Instruments in smartphones such as the accelerometer, gyroscope and proximity sensors represent a potential security vulnerability as researchers, including one of Indian-origin, have found that data from these sensors could be used by hackers to guess the security PIN and unlock it.
Using a combination of information gathered from six different sensors found in smartphones and machine learning and deep learning algorithms, the researchers succeeded in unlocking Android smartphones with a 99.5 per cent accuracy within only three tries, said the study.
The researchers believe their work, published in the journal Cryptology ePrint Archive, highlights a significant flaw in smartphone security, as using the sensors within the phones require no permissions to be given by the phone user and are openly available for all apps to access.
Led by Shivam Bhasin of Nanyang Technological University, Singapore (NTU Singapore), the researchers used sensors in a smartphone to model which number had been pressed by its users, based on how the phone was tilted and how much light is blocked by the thumb or fingers.

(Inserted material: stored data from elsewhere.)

(** X12.  Setting a value a second time changes nothing and asks the heap
    for nothing: after a set has returned, the same set returns the same
    string, whatever the heap serves. *)
Theorem set_again (P : platform) (m m' : heap) (o : op) (this this' : kstr) :
  rep_inv P this -> resets o = true ->
  call P m o this = Ok this' -> call P m' o this' = Ok this'.
Proof.
  intros Hinv Hr Hcall.
  pose proof (call_spec P m o this Hinv) as Hs. rewrite Hcall in Hs.
  destruct Hs as (Hinv' & _ & Hu & Hw & Hc & _ & Hb).
  unfold visible_width in Hw. rewrite Hr in Hu, Hw, Hc.
  assert (valid_op o) as Hv by (by destruct o).
  assert (needed P this' o <= data_size this') as Hfit
    by (unfold needed; rewrite Hr, <- Hu; apply Hinv').
  pose proof (call_spec P m' o this' Hinv') as Hs2.
  pose proof (call_fits_served P m' o this' Hinv' Hv Hfit) as Hserved.
  destruct (call P m' o this') as [this''| | |] eqn:Hcall2;
    [|done|destruct Hs2; by apply valid_op_typed|done].
  destruct Hs2 as (Hinv'' & _ & Hu2 & Hw2 & Hc2 & _ & Hb2).
  unfold visible_width in Hw2. rewrite Hr in Hu2, Hw2, Hc2.
  assert (data_size this'' = data_size this') as Hcap.
  { destruct (call_capacity P m' o this' this'' Hinv' Hcall2) as [_ [|(? & _)]];
      [done|lia]. }
  pose proof (call_untouched P m' o this' this'' Hinv' Hcall2) as Hframe.
  unfold needed in Hframe. rewrite Hr, <- Hu in Hframe.
  assert (basename this' = None) as Hn
    by (destruct Hb as [|(_ & t & -> & _)]; done).
  assert (basename this'' = None) as Hn2
    by (destruct Hb2 as [|(_ & t & -> & _)]; done).
  destruct Hinv' as [Hu1 Hterm _ Hcap1 _ _ Hlen].
  destruct Hinv'' as [_ Hterm2 _ _ _ _ Hlen2].
  rewrite <- Hc, <- Hu in *. clear Hu Hc Hcall Hcall2 Hb Hb2 Hfit Hserved.
  unfold content in Hc2. rewrite Hu2 in Hc2, Hterm2.
  destruct this' as [ds u w b d], this'' as [ds2 u2 w2 b2 d2]; simpl in *.
  subst. assert (d2 = d) as ->; [|done]. apply list_eq. intros i.
  destruct (decide (i < Z.to_nat (u - 1))%nat) as [Hlt|Hge].
  - by rewrite <- (lookup_take_lt d2 _ _ Hlt), Hc2, lookup_take_lt.
  - destruct (decide (i = Z.to_nat (u - 1))) as [->|Hne]; [congruence|].
    destruct (decide (i < length d)%nat).
    + apply Hframe. lia.
    + rewrite !lookup_ge_None_2; [done|lia|lia].
Qed.

Lemma set_again_witness :
  exists this this',
    kstr_new lp64 roomy (Some (bytes "one")) = Ok this
    /\ call lp64 roomy (set_fmt (Some (bytes "%s, %d")) [arg_str (bytes "two"); arg_int 3]) this
       = Ok this'
    /\ call lp64 exhausted
         (set_fmt (Some (bytes "%s, %d")) [arg_str (bytes "two"); arg_int 3]) this'
       = Ok this'.
Proof.
  returned (kstr_new lp64 roomy (Some (bytes "one"))).
  lazymatch goal with
  | |- exists this', _ /\ call _ _ ?o ?this = _ /\ _ =>
    assert (Hinv : rep_inv lp64 this) by (split; by vm_compute);
    returned (call lp64 roomy o this)
  end.
  lazymatch goal with
  | |- _ /\ call _ _ ?o ?this = Ok ?this' /\ _ =>
    assert (Hcall : call lp64 roomy o this = Ok this') by run_it;
    split; [run_it|]; split; [exact Hcall|];
    exact (set_again lp64 roomy exhausted o this this' Hinv eq_refl Hcall)
  end.
Defined.

(** ** Copies, creation and destruction *)

Lemma c_str_before_nul (l r : list byte) :
  (length (c_str (l ++ nul :: r)) <= length l)%nat.
Proof.
  induction l as [|b l IH]; simpl; [done|].
  destruct (Byte.eqb b nul); simpl; lia.
Qed.

(** X13.  [kstr_copy] asks the heap for an object and for a buffer of the
    capacity of the original, not of its size.  Served both, it returns a
    string with the value, size, width, capacity and buffer of the
    original and with no cached basename; refused either, it ends in
    [abort()]. *)
Theorem copy_equal (P : platform) (m : heap) (this : kstr) :
  rep_inv P this ->
  (can_alloc m (sizeof_kstr P) = true -> can_alloc m (data_size this) = true ->
   exists this', kstr_copy P m this = Ok this'
     /\ rep_inv P this'
     /\ kstr_get this' = kstr_get this
     /\ kstr_size this' = kstr_size this
     /\ kstr_width this' = kstr_width this
     /\ data_size this' = data_size this
     /\ data this' = data this
     /\ basename this' = None)
  /\ (can_alloc m (sizeof_kstr P) = false \/ can_alloc m (data_size this) = false ->
      kstr_copy P m this = Aborted).
Proof.
  intros Hinv. pose proof (kstr_copy_spec P m this Hinv) as Hs. split.
  - intros Ho Hd.
    destruct (kstr_copy P m this) as [this'| | |] eqn:Hcopy; [|exfalso|done|done].
    + exists this'. destruct Hs as (? & ? & ? & ? & Hdata & ?).
      unfold kstr_get, kstr_size, kstr_width. rewrite Hdata. by split_and!.
    + unfold kstr_copy, malloc in Hcopy. rewrite Ho, Hd in Hcopy.
      unfold memcpy in Hcopy. by destruct (_ && _) in Hcopy.
  - unfold kstr_copy, malloc. intros [-> | ->]; [done|].
    by destruct (can_alloc m (sizeof_kstr P)).
Qed.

The team of researchers took Android phones and installed a custom application which collected data from six sensors: accelerometer, gyroscope, magnetometer, proximity sensor, barometer and ambient light sensor.
“When you hold your phone and key in the PIN, the way the phone moves when you press 1, 5 or 9, is very different. Likewise, pressing 1 with your right thumb will block more light than if you pressed 9,” Bhasin said.
The classification algorithm was trained with data collected from a group of people, who each entered a random set of 70 four-digit PIN numbers on a phone. At the same time, it recorded the relevant sensor reactions.
Known as deep learning, the classification algorithm was able to give different weightings of importance to each of the sensors, depending on how sensitive each was to different numbers being pressed.
Although each individual enters the security PIN on their phone differently, the scientists showed that as data from more people is fed to the algorithm over time, success rates improved.
So while a malicious application may not be able to correctly guess a PIN immediately after installation, using machine learning, it could collect data from thousands of users over time from each of their phones to learn their PIN entry pattern and then launch an attack later when the success rate is much higher.
This study shows how devices with seemingly strong security can be attacked using a side-channel, as sensor data could be diverted by malicious applications to spy on user behaviour and help to access PIN and password information, and more, said Professor Gan Chee Lip, Director of the Temasek Laboratories at NTU.
The researchers said mobile operating systems should restrict access to the six sensors in future so that users can actively choose to give permissions only to trusted apps that need them.